======== Records for this exercise
(** ** The header inspector *)

(** The cases the inspector answers with the empty list: a file shorter than
    a length prefix, a declared length above the limit, and any failure that
    is an instance of one of the three classes of its [except] clause
    (a decode error is a [ValueError], an input/output error an [OSError]). *)
Lemma get_safetensors_header_empty (rt : runtime) (file_path : string)
    (size_limit : N) :
  (forall size,
      os_path_getsize rt file_path = Return size -> (size < 8)%N ->
      get_safetensors_header rt file_path size_limit = Return (JArray []))
  /\ (forall size f header_length,
        os_path_getsize rt file_path = Return size ->
        open_rb rt file_path = Return f ->
        struct_unpack_Q (firstn 8 f) = Return header_length ->
        (size_limit < header_length)%N ->
        get_safetensors_header rt file_path size_limit = Return (JArray []))
  /\ (forall e,
        os_path_getsize rt file_path = Raise e ->
        existsb (isinstance e) [ValueError; JSONDecodeError; OSError] = true ->
        get_safetensors_header rt file_path size_limit = Return (JArray []))
  /\ (forall size e,
        os_path_getsize rt file_path = Return size ->
        open_rb rt file_path = Raise e ->
        existsb (isinstance e) [ValueError; JSONDecodeError; OSError] = true ->
        get_safetensors_header rt file_path size_limit = Return (JArray []))
  /\ (forall size f header_length e,
        os_path_getsize rt file_path = Return size ->
        open_rb rt file_path = Return f ->
        struct_unpack_Q (firstn 8 f) = Return header_length ->
        json_loads rt (firstn (N.to_nat header_length) (skipn 8 f)) = Raise e ->
        existsb (isinstance e) [ValueError; JSONDecodeError; OSError] = true ->
        get_safetensors_header rt file_path size_limit = Return (JArray [])).
Proof.
  unfold get_safetensors_header. repeat split.
  - intros size -> Hs. apply N.ltb_lt in Hs. cbn [bind]. now rewrite Hs.
  - intros size f n -> -> Hn Hlim. cbn [bind]. rewrite Hn. cbn [bind].
    apply N.ltb_lt in Hlim. rewrite Hlim.
    now destruct (size <? 8)%N.
  - intros e -> He. cbn [bind try_except]. now rewrite He.
  - intros size e -> -> He. cbn [bind].
    destruct (size <? 8)%N; cbn [try_except]; [reflexivity | now rewrite He].
  - intros size f n e -> -> Hn Hj He. cbn [bind]. rewrite Hn. cbn [bind].
    destruct (size <? 8)%N; [reflexivity|].
    destruct (size_limit <? n)%N; [reflexivity|].
    rewrite Hj. cbn [try_except]. now rewrite He.
Qed.

(** C6 (where the code departs from it). When the file is long enough, its
    declared header length is within the limit, and decoding the header
    fails with an exception that is not an instance of [ValueError],
    [JSONDecodeError] or [OSError], the inspector does not return the empty
    result: the exception reaches the caller. *)
Theorem get_safetensors_header_propagates (rt : runtime) (file_path : string)
    (size_limit size header_length : N) (f : list Byte.byte) (e : exception) :
  os_path_getsize rt file_path = Return size ->
  (8 <= size)%N ->
  open_rb rt file_path = Return f ->
  struct_unpack_Q (firstn 8 f) = Return header_length ->
  (header_length <= size_limit)%N ->
  json_loads rt (firstn (N.to_nat header_length) (skipn 8 f)) = Raise e ->
  existsb (isinstance e) [ValueError; JSONDecodeError; OSError] = false ->
  get_safetensors_header rt file_path size_limit = Raise e.
Proof.
  intros Hsize Hs Hopen Hn Hlim Hj He. unfold get_safetensors_header.
  rewrite Hsize. cbn [bind]. rewrite Hopen. cbn [bind]. rewrite Hn. cbn [bind].
  apply N.ltb_ge in Hs. apply N.ltb_ge in Hlim.
  rewrite Hs, Hlim, Hj. cbn [try_except]. now rewrite He.
Qed.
================
### Exercise instructions
Exact copies of all the records are required.

### Worked solution
(** ** The header inspector *)

(** The cases the inspector answers with the empty list: a file shorter than
    a length prefix, a declared length above the limit, and any failure that
    is an instance of one of the three classes of its [except] clause
    (a decode error is a [ValueError], an input/output error an [OSError]). *)
Lemma get_safetensors_header_empty (rt : runtime) (file_path : string)
    (size_limit : N) :
  (forall size,
      os_path_getsize rt file_path = Return size -> (size < 8)%N ->
      get_safetensors_header rt file_path size_limit = Return (JArray []))
  /\ (forall size f header_length,
        os_path_getsize rt file_path = Return size ->
        open_rb rt file_path = Return f ->
        struct_unpack_Q (firstn 8 f) = Return header_length ->
        (size_limit < header_length)%N ->
        get_safetensors_header rt file_path size_limit = Return (JArray []))
  /\ (forall e,
        os_path_getsize rt file_path = Raise e ->
        existsb (isinstance e) [ValueError; JSONDecodeError; OSError] = true ->
        get_safetensors_header rt file_path size_limit = Return (JArray []))
  /\ (forall size e,
        os_path_getsize rt file_path = Return size ->
        open_rb rt file_path = Raise e ->
        existsb (isinstance e) [ValueError; JSONDecodeError; OSError] = true ->
        get_safetensors_header rt file_path size_limit = Return (JArray []))
  /\ (forall size f header_length e,
        os_path_getsize rt file_path = Return size ->
        open_rb rt file_path = Return f ->
        struct_unpack_Q (firstn 8 f) = Return header_length ->
        json_loads rt (firstn (N.to_nat header_length) (skipn 8 f)) = Raise e ->
        existsb (isinstance e) [ValueError; JSONDecodeError; OSError] = true ->
        get_safetensors_header rt file_path size_limit = Return (JArray [])).
Proof.
  unfold get_safetensors_header. repeat split.
  - intros size -> Hs. apply N.ltb_lt in Hs. cbn [bind]. now rewrite Hs.
  - intros size f n -> -> Hn Hlim. cbn [bind]. rewrite Hn. cbn [bind].
    apply N.ltb_lt in Hlim. rewrite Hlim.
    now destruct (size <? 8)%N.
  - intros e -> He. cbn [bind try_except]. now rewrite He.
  - intros size e -> -> He. cbn [bind].
    destruct (size <? 8)%N; cbn [try_except]; [reflexivity | now rewrite He].
  - intros size f n e -> -> Hn Hj He. cbn [bind]. rewrite Hn. cbn [bind].
    destruct (size <? 8)%N; [reflexivity|].
    destruct (size_limit <? n)%N; [reflexivity|].
    rewrite Hj. cbn [try_except]. now rewrite He.
Qed.

(** C6 (where the code departs from it). When the file is long enough, its
    declared header length is within the limit, and decoding the header
    fails with an exception that is not an instance of [ValueError],
    [JSONDecodeError] or [OSError], the inspector does not return the empty
    result: the exception reaches the caller. *)
Theorem get_safetensors_header_propagates (rt : runtime) (file_path : string)
    (size_limit size header_length : N) (f : list Byte.byte) (e : exception) :
  os_path_getsize rt file_path = Return size ->
  (8 <= size)%N ->
  open_rb rt file_path = Return f ->
  struct_unpack_Q (firstn 8 f) = Return header_length ->
  (header_length <= size_limit)%N ->
  json_loads rt (firstn (N.to_nat header_length) (skipn 8 f)) = Raise e ->
  existsb (isinstance e) [ValueError; JSONDecodeError; OSError] = false ->
  get_safetensors_header rt file_path size_limit = Raise e.
Proof.
  intros Hsize Hs Hopen Hn Hlim Hj He. unfold get_safetensors_header.
  rewrite Hsize. cbn [bind]. rewrite Hopen. cbn [bind]. rewrite Hn. cbn [bind].
  apply N.ltb_ge in Hs. apply N.ltb_ge in Hlim.
  rewrite Hs, Hlim, Hj. cbn [try_except]. now rewrite He.
Qed.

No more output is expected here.